Problem statement: The line containing "Record FramebufferDriver := mkDriver" marks the end: output every line of the data up to it, and that line too, exactly as written.

(Saved entries)
(* ===== verification/Framebuffer.v ===== *)
(** * The framebuffer driver ([drivers/framebuffer.rs])

    Pixels over the byte buffer the bootloader hands over, and what filling a
    rectangle does to every byte of it. *)

From S2P Require Import Prelude Mem.

(** [PixelFormat] and the fields of [FrameBufferInfo] the driver uses, from
    the bootloader's interface; [OtherFormat] stands for the remaining formats. *)
Inductive PixelFormat := Rgb | Bgr | U8 | OtherFormat.

Record FrameBufferInfo := mkInfo {
  width : Z; height : Z; stride : Z; bytes_per_pixel : Z; pixel_format : PixelFormat }.

Record FramebufferDriver := mkDriver { buffer : list Z; info : FrameBufferInfo }.

(** [FramebufferDriver::new], on the buffer and the info of the bootloader's
    framebuffer. *)
Definition FramebufferDriver_new (buf : list Z) (i : FrameBufferInfo) : FramebufferDriver :=
  mkDriver buf i.

(** [self.buffer[i] = v]. *)
Definition set_byte (d : FramebufferDriver) (i v : Z) : outcome FramebufferDriver :=
  if decide (0 <= i < zlen (buffer d))
  then Ret (mkDriver (<[Z.to_nat i := v]> (buffer d)) (info d)) else Panic.

Section framebuffer.
Context `{Pr : Profile}.

Definition put_pixel (d : FramebufferDriver) (x y r g b : Z) : outcome FramebufferDriver :=
  o ← mul_u 64 y (stride (info d));
  offset ← add_u 64 o x;
  let bpp := bytes_per_pixel (info d) in
  base ← mul_u 64 offset bpp;
  end_ ← add_u 64 base bpp;
  if end_ >? zlen (buffer d) then Ret d
  else
    match pixel_format (info d) with
    | Rgb =>
      d ← set_byte d base r; b1 ← add_u 64 base 1; d ← set_byte d b1 g;
      b2 ← add_u 64 base 2; set_byte d b2 b
    | Bgr =>
      d ← set_byte d base b; b1 ← add_u 64 base 1; d ← set_byte d b1 g;
      b2 ← add_u 64 base 2; set_byte d b2 r
    | U8 => set_byte d base (as_u8 ((r + g + b) / 3))
    | OtherFormat => Ret d
    end.

Definition driver_fill_rect (d : FramebufferDriver) (x y w h r g b : Z) : outcome FramebufferDriver :=
  yh ← add_u 64 y h;
  for_range y (Z.min yh (height (info d))) (fun row d =>
    xw ← add_u 64 x w;
    for_range x (Z.min xw (width (info d))) (fun col d => put_pixel d col row r g b) d) d.

Definition driver_clear (d : FramebufferDriver) : FramebufferDriver :=
  mkDriver ((fun _ => 0) <$> buffer d) (info d).

(** ** The static [FB] *)

Definition FB : Type := option FramebufferDriver.

Definition fb_clear (fb : FB) : FB := option_map driver_clear fb.

Definition fb_init (buf : list Z) (i : FrameBufferInfo) : FB :=
  fb_clear (Some (FramebufferDriver_new buf i)).

Definition fill_rect (fb : FB) (x y w h r g b : Z) : outcome FB :=
  match fb with
  | Some d => d' ← driver_fill_rect d x y w h r g b; Ret (Some d')
  | None => Ret None
  end.

Definition dimensions (fb : FB) : option (Z * Z) :=
  option_map (fun d => (width (info d), height (info d))) fb.

End framebuffer.

(** ** What a rectangle paints *)

(** The bytes of a pixel in a colour. *)
Definition shade (f : PixelFormat) (r g b : Z) : list Z :=
  match f with
  | Rgb => [r; g; b]
  | Bgr => [b; g; r]
  | U8 => [as_u8 ((r + g + b) / 3)]
  | OtherFormat => []
  end.

(** A geometry the bootloader may report: rows of [stride] pixels, the visible
    part inside, room for a colour in every pixel, and the buffer covers it. *)
Record geometry_ok (d : FramebufferDriver) : Prop := {
  geo_width : 0 <= width (info d) <= stride (info d);
  geo_height : 0 <= height (info d);
  geo_bpp : 0 < bytes_per_pixel (info d) < 2 ^ 16 /\
            zlen (shade (pixel_format (info d)) 0 0 0) <= bytes_per_pixel (info d);
  geo_len : stride (info d) * height (info d) * bytes_per_pixel (info d) <= zlen (buffer d);
  geo_max : zlen (buffer d) < 2 ^ 63;
}.

(** The column, the row and the byte within the pixel of a buffer index. *)
Definition col_of (n : FrameBufferInfo) (i : Z) : Z := (i / bytes_per_pixel n) `mod` stride n.
Definition row_of (n : FrameBufferInfo) (i : Z) : Z := i / bytes_per_pixel n / stride n.
Definition byte_of (n : FrameBufferInfo) (i : Z) : Z := i `mod` bytes_per_pixel n.

(** [d'] is [d] with the pixels of [R] painted in [cs], and every other byte as
    it was. *)
Definition painted (R : Z -> Z -> Prop) `{!forall x y, Decision (R x y)} (cs : list Z)
    (d d' : FramebufferDriver) : Prop :=
  info d' = info d /\ length (buffer d') = length (buffer d) /\
  forall i : nat, (i < length (buffer d))%nat ->
    let z := Z.of_nat i in
    buffer d' !! i =
      if decide (R (col_of (info d) z) (row_of (info d) z) /\ byte_of (info d) z < zlen cs)
      then cs !! Z.to_nat (byte_of (info d) z) else buffer d !! i.

Section paint.
Context `{Pr : Profile}.

Lemma insert_bytes (cs : list Z) (l : list Z) (b i : nat) :
  (b + length cs <= length l)%nat ->
  (take b l ++ cs ++ drop (b + length cs) l) !! i
  = if decide (b <= i < b + length cs)%nat then cs !! (i - b)%nat else l !! i.
Proof.
  intros Hb. assert (length (take b l) = b) as Ht by (rewrite length_take; lia).
  case_decide as H.
  - rewrite lookup_app_r, Ht by lia. by rewrite lookup_app_l by lia.
  - destruct (decide (i < b)%nat).
    + rewrite lookup_app_l, lookup_take_lt by lia. done.
    + rewrite lookup_app_r, Ht, lookup_app_r, lookup_drop by lia. f_equal. lia.
Qed.

Lemma set_bytes_spec d base cs :
  0 <= base -> base + zlen cs <= zlen (buffer d) -> zlen (buffer d) < 2 ^ 63 -> zlen cs <= 3 ->
  match cs with
  | [c0; c1; c2] =>
    d1 ← set_byte d base c0; b1 ← add_u 64 base 1; d2 ← set_byte d1 b1 c1;
    b2 ← add_u 64 base 2; set_byte d2 b2 c2
  | [c0] => set_byte d base c0
  | _ => Ret (mkDriver (take (Z.to_nat base) (buffer d) ++ cs
                        ++ drop (Z.to_nat base + length cs) (buffer d)) (info d))
  end = Ret (mkDriver (take (Z.to_nat base) (buffer d) ++ cs
                       ++ drop (Z.to_nat base + length cs) (buffer d)) (info d)).
Proof.
  intros H0 H1 H2 H3. destruct cs as [|c0 [|c1 [|c2 [|]]]]; try done.
  - change (zlen [c0]) with 1 in *. unfold set_byte. rewrite decide_True by lia. do 2 f_equal.
    apply list_eq. intros i. unfold zlen in *. rewrite (insert_bytes [c0]) by (simpl; lia).
    simpl length. case_decide as E.
    + replace i with (Z.to_nat base) by lia. rewrite list_lookup_insert_eq by lia.
      by rewrite Nat.sub_diag.
    + rewrite list_lookup_insert_ne by lia. done.
  - change (zlen [c0; c1; c2]) with 3 in *. unfold set_byte, add_u, zlen in *.
    rewrite decide_True by lia. cbn [mbind outcome_bind buffer info].
    rewrite (in_width_ok 64 (base + 1)) by (split; lia). cbn [mbind outcome_bind].
    rewrite length_insert, decide_True by lia. cbn [mbind outcome_bind buffer info].
    rewrite (in_width_ok 64 (base + 2)) by (split; lia). cbn [mbind outcome_bind].
    rewrite !length_insert, decide_True by lia. cbn [buffer info]. do 2 f_equal.
    replace (Z.to_nat (base + 1)) with (S (Z.to_nat base)) by lia.
    replace (Z.to_nat (base + 2)) with (S (S (Z.to_nat base))) by lia.
    set (b := Z.to_nat base) in *. assert (b + 3 <= length (buffer d))%nat by lia.
    apply list_eq. intros i. rewrite (insert_bytes [c0; c1; c2]) by done. simpl length.
    destruct (decide (i = S (S b))) as [->|].
    { rewrite list_lookup_insert_eq by (rewrite !length_insert; lia).
      rewrite decide_True by lia. by replace (S (S b) - b)%nat with 2%nat by lia. }
    rewrite list_lookup_insert_ne by done. destruct (decide (i = S b)) as [->|].
    { rewrite list_lookup_insert_eq by (rewrite !length_insert; lia).
      rewrite decide_True by lia. by replace (S b - b)%nat with 1%nat by lia. }
    rewrite list_lookup_insert_ne by done. destruct (decide (i = b)) as [->|].
    { rewrite list_lookup_insert_eq by lia. rewrite decide_True by lia. by rewrite Nat.sub_diag. }
    rewrite list_lookup_insert_ne by done. by rewrite decide_False by lia.
Qed.

(** The bytes of the pixel at column [x] and row [y]. *)
Lemma pixel_bytes n x y i :
  0 < bytes_per_pixel n -> 0 <= x < stride n -> 0 <= y -> 0 <= i ->
  let base := (y * stride n + x) * bytes_per_pixel n in
  (base <= i < base + bytes_per_pixel n) <-> (col_of n i = x /\ row_of n i = y).
Proof.
  intros Hb Hx Hy Hi base. unfold col_of, row_of.
  pose proof (Z.div_mod i (bytes_per_pixel n) ltac:(lia)) as Hd.
  pose proof (Z.mod_pos_bound i (bytes_per_pixel n) ltac:(lia)) as Hm.
  set (o := i / bytes_per_pixel n) in *.
  pose proof (Z.div_mod o (stride n) ltac:(lia)) as Hd2. split.
  - intros Hr. assert (o = y * stride n + x) as Ho by nia. rewrite Ho.
    rewrite Z.add_comm, Z.mod_add, Z.mod_small by lia.
    by rewrite Z.div_add, Z.div_small by lia.
  - intros [E1 E2]. rewrite E1, E2 in Hd2. subst base.
    replace (y * stride n + x) with o by lia. nia.
Qed.

(** A pixel of a well-formed geometry lies in the buffer, at an offset no
    operation of the driver overflows on. *)
Lemma pixel_fits d x y :
  geometry_ok d -> 0 <= x < stride (info d) -> 0 <= y < height (info d) ->
  let o := y * stride (info d) + x in
  0 <= y * stride (info d) <= o /\ o < 2 ^ 63 /\ 0 <= o * bytes_per_pixel (info d) /\
  o * bytes_per_pixel (info d) + bytes_per_pixel (info d) <= zlen (buffer d).
Proof.
  intros [Hw Hh [Hb Hs] Hl Hx] Hpx Hpy o. set (n := info d) in *.
  assert (0 <= y * stride n <= o) by (subst o; nia).
  assert (o + 1 <= stride n * height n) by (subst o; nia).
  assert (o * bytes_per_pixel n + bytes_per_pixel n <= zlen (buffer d)).
  { etrans; [|exact Hl].
    replace (o * bytes_per_pixel n + bytes_per_pixel n) with ((o + 1) * bytes_per_pixel n) by lia.
    apply Z.mul_le_mono_nonneg_r; lia. }
  split_and!; nia.
Qed.

(** Writing the bytes of a colour at a pixel adds the pixel to what is painted. *)
Lemma painted_pixel (R : Z -> Z -> Prop) `{!forall x y, Decision (R x y)} cs d0 d x y :
  let n := info d0 in let base := (y * stride n + x) * bytes_per_pixel n in
  0 < bytes_per_pixel n -> 0 <= x < stride n -> 0 <= y -> 0 <= base ->
  zlen cs <= bytes_per_pixel n -> base + bytes_per_pixel n <= zlen (buffer d0) ->
  painted R cs d0 d ->
  painted (fun cx cy => R cx cy \/ (cx = x /\ cy = y)) cs d0
    (mkDriver (take (Z.to_nat base) (buffer d) ++ cs
               ++ drop (Z.to_nat base + length cs) (buffer d)) n).
Proof.
  intros n base Hb Hx Hy H0 Hcs Hfits (Hi & Hlen & Hp). split; [done|]. cbn [buffer info].
  assert (Z.to_nat base + length cs <= length (buffer d))%nat as Hfit.
  { rewrite Hlen. unfold zlen in *. lia. }
  split; [rewrite !length_app, length_take, length_drop; lia|]. intros i Hil.
  rewrite insert_bytes by done. fold n. specialize (Hp i Hil). cbv zeta in Hp. fold n in Hp.
  set (z := Z.of_nat i) in *.
  pose proof (pixel_bytes n x y z ltac:(lia) ltac:(lia) ltac:(lia) ltac:(lia)) as Hpb.
  cbv zeta in Hpb. fold base in Hpb.
  assert (base <= z < base + bytes_per_pixel n -> byte_of n z = z - base) as Hby.
  { intros Hz. unfold byte_of. symmetry.
    apply (Z.mod_unique_pos _ _ (y * stride n + x)); subst base; lia. }
  unfold zlen in *. destruct (decide (Z.to_nat base <= i < Z.to_nat base + length cs)%nat) as [Hin|Hout].
  - rewrite decide_True by (rewrite Hby by lia; split; [right; apply Hpb|]; lia).
    rewrite Hby by lia. f_equal. lia.
  - rewrite Hp. destruct (decide (byte_of n z < Z.of_nat (length cs))) as [Hc|Hc];
      [|rewrite !decide_False by tauto; done].
    assert (~ (col_of n z = x /\ row_of n z = y)) as Hne.
    { intros Hq%Hpb. rewrite (Hby Hq) in Hc. lia. }
    apply decide_ext. tauto.
Qed.

Lemma put_pixel_painted (R : Z -> Z -> Prop) `{!forall x y, Decision (R x y)} d0 d x y r g b :
  geometry_ok d0 -> 0 <= x < stride (info d0) -> 0 <= y < height (info d0) ->
  let cs := shade (pixel_format (info d0)) r g b in
  painted R cs d0 d ->
  exists d', put_pixel d x y r g b = Ret d' /\
    painted (fun cx cy => R cx cy \/ (cx = x /\ cy = y)) cs d0 d'.
Proof.
  intros Hok Hpx Hpy cs HR. pose proof HR as (Hi & Hlen & _).
  pose proof (pixel_fits d0 x y Hok Hpx Hpy) as (Ho & Ho63 & Hb0 & Hb1). destruct Hok as [_ _ [Hb Hs] _ Hx].
  assert (zlen cs <= bytes_per_pixel (info d0) /\ zlen cs <= 3) as [Hcs Hcs3].
  { subst cs. by destruct (pixel_format (info d0)). }
  eexists. split; [|apply painted_pixel; first [exact HR | lia]].
  set (n := info d0) in *. set (o := y * stride n + x) in *. set (base := o * bytes_per_pixel n) in *.
  assert (zlen (buffer d) = zlen (buffer d0)) as Hz by (unfold zlen; by rewrite Hlen).
  pose proof (set_bytes_spec d base cs Hb0 ltac:(rewrite Hz; lia) ltac:(rewrite Hz; lia) Hcs3) as E.
  rewrite Hi in E. fold n in E. rewrite <- E. unfold put_pixel, mul_u, add_u. rewrite Hi. fold n.
  rewrite (in_width_ok 64 (y * stride n)) by (split; lia). cbn [mbind outcome_bind]. fold o.
  rewrite (in_width_ok 64 o) by (split; lia). cbn [mbind outcome_bind]. fold base.
  rewrite (in_width_ok 64 base) by (split; lia). cbn [mbind outcome_bind].
  rewrite (in_width_ok 64 (base + bytes_per_pixel n)) by (split; lia). cbn [mbind outcome_bind].
  rewrite Z.gtb_ltb, (proj2 (Z.ltb_ge _ _)) by (rewrite Hz; lia).
  subst cs. destruct (pixel_format n) eqn:Ef; try done. simpl.
  rewrite Nat.add_0_r, take_drop. destruct d; simpl in *; by subst.
Qed.

Lemma painted_ext (R R' : Z -> Z -> Prop) `{!forall x y, Decision (R x y)}
    `{!forall x y, Decision (R' x y)} cs d d' :
  (forall x y, R x y <-> R' x y) -> painted R cs d d' -> painted R' cs d d'.
Proof.
  intros HR (? & ? & Hp). split_and!; [done|done|]. intros i Hi z. rewrite (Hp i Hi).
  apply decide_ext. by rewrite HR.
Qed.

Lemma painted_none (R : Z -> Z -> Prop) `{!forall x y, Decision (R x y)} cs d :
  (forall x y, ~ R x y) -> painted R cs d d.
Proof.
  intros HR. split_and!; [done|done|]. intros i Hi z. rewrite decide_False; [done|].
  by intros [?%HR _].
Qed.

(** One row of a rectangle. *)
Lemma fill_row_painted d0 d x xe y row r g b :
  geometry_ok d0 -> 0 <= x -> xe <= width (info d0) -> 0 <= y <= row -> row < height (info d0) ->
  let cs := shade (pixel_format (info d0)) r g b in
  painted (fun cx cy => x <= cx < xe /\ y <= cy < row) cs d0 d ->
  exists d', for_range x xe (fun col d => put_pixel d col row r g b) d = Ret d' /\
    painted (fun cx cy => x <= cx < xe /\ y <= cy < row + 1) cs d0 d'.
Proof.
  intros Hok Hx Hxe Hy Hrow cs HR. pose proof (geo_width _ Hok) as Hw.
  destruct (decide (xe <= x)).
  { exists d. unfold for_range. rewrite Z2Nat.nonpos by lia. split; [done|].
    eapply painted_ext; [|exact HR]. simpl. lia. }
  destruct (for_range_inv
    (fun col d => painted (fun cx cy => (x <= cx < xe /\ y <= cy < row) \/ (x <= cx < col /\ cy = row)) cs d0 d)
    x xe (fun col d => put_pixel d col row r g b) d) as (d' & E & HP).
  - lia.
  - eapply painted_ext; [|exact HR]. simpl. lia.
  - intros col d1 Hc H1. destruct (put_pixel_painted _ d0 d1 col row r g b Hok ltac:(lia) ltac:(lia) H1)
      as (d2 & E2 & H2). exists d2. split; [done|]. eapply painted_ext; [|exact H2]. simpl. lia.
  - exists d'. split; [done|]. eapply painted_ext; [|exact HP]. simpl. lia.
Qed.


End paint.

#[local] Existing Instance dev.

Definition demo_driver : FramebufferDriver := mkDriver (repeat 7 24) (mkInfo 2 2 3 4 Rgb).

Response for this exercise:
(* ===== verification/Framebuffer.v ===== *)
(** * The framebuffer driver ([drivers/framebuffer.rs])

    Pixels over the byte buffer the bootloader hands over, and what filling a
    rectangle does to every byte of it. *)

From S2P Require Import Prelude Mem.

(** [PixelFormat] and the fields of [FrameBufferInfo] the driver uses, from
    the bootloader's interface; [OtherFormat] stands for the remaining formats. *)
Inductive PixelFormat := Rgb | Bgr | U8 | OtherFormat.

Record FrameBufferInfo := mkInfo {
  width : Z; height : Z; stride : Z; bytes_per_pixel : Z; pixel_format : PixelFormat }.

Record FramebufferDriver := mkDriver { buffer : list Z; info : FrameBufferInfo }.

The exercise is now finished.